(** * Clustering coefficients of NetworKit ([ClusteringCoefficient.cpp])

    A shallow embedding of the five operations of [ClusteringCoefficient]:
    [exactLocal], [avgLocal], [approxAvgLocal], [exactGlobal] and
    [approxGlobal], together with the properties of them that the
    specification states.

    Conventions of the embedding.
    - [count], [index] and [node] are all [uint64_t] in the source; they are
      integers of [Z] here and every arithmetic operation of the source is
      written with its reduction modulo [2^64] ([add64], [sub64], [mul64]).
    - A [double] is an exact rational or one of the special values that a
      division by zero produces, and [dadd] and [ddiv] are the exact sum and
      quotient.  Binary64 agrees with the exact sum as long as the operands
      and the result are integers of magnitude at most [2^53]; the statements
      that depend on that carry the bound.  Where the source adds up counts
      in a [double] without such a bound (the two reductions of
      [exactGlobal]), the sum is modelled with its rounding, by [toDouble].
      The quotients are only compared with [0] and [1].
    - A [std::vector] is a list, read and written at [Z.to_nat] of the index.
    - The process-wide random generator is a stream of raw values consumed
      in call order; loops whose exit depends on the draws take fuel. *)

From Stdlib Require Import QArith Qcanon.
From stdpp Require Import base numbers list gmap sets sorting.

::::::::::

■ What the task requires
Your task is to quote the listing above word for word.

■ Your response
(** * Clustering coefficients of NetworKit ([ClusteringCoefficient.cpp])

    A shallow embedding of the five operations of [ClusteringCoefficient]:
    [exactLocal], [avgLocal], [approxAvgLocal], [exactGlobal] and
    [approxGlobal], together with the properties of them that the
    specification states.

    Conventions of the embedding.
    - [count], [index] and [node] are all [uint64_t] in the source; they are
      integers of [Z] here and every arithmetic operation of the source is
      written with its reduction modulo [2^64] ([add64], [sub64], [mul64]).
    - A [double] is an exact rational or one of the special values that a
      division by zero produces, and [dadd] and [ddiv] are the exact sum and
      quotient.  Binary64 agrees with the exact sum as long as the operands
      and the result are integers of magnitude at most [2^53]; the statements
      that depend on that carry the bound.  Where the source adds up counts
      in a [double] without such a bound (the two reductions of
      [exactGlobal]), the sum is modelled with its rounding, by [toDouble].
      The quotients are only compared with [0] and [1].
    - A [std::vector] is a list, read and written at [Z.to_nat] of the index.
    - The process-wide random generator is a stream of raw values consumed
      in call order; loops whose exit depends on the draws take fuel. *)

From Stdlib Require Import QArith Qcanon.
From stdpp Require Import base numbers list gmap sets sorting.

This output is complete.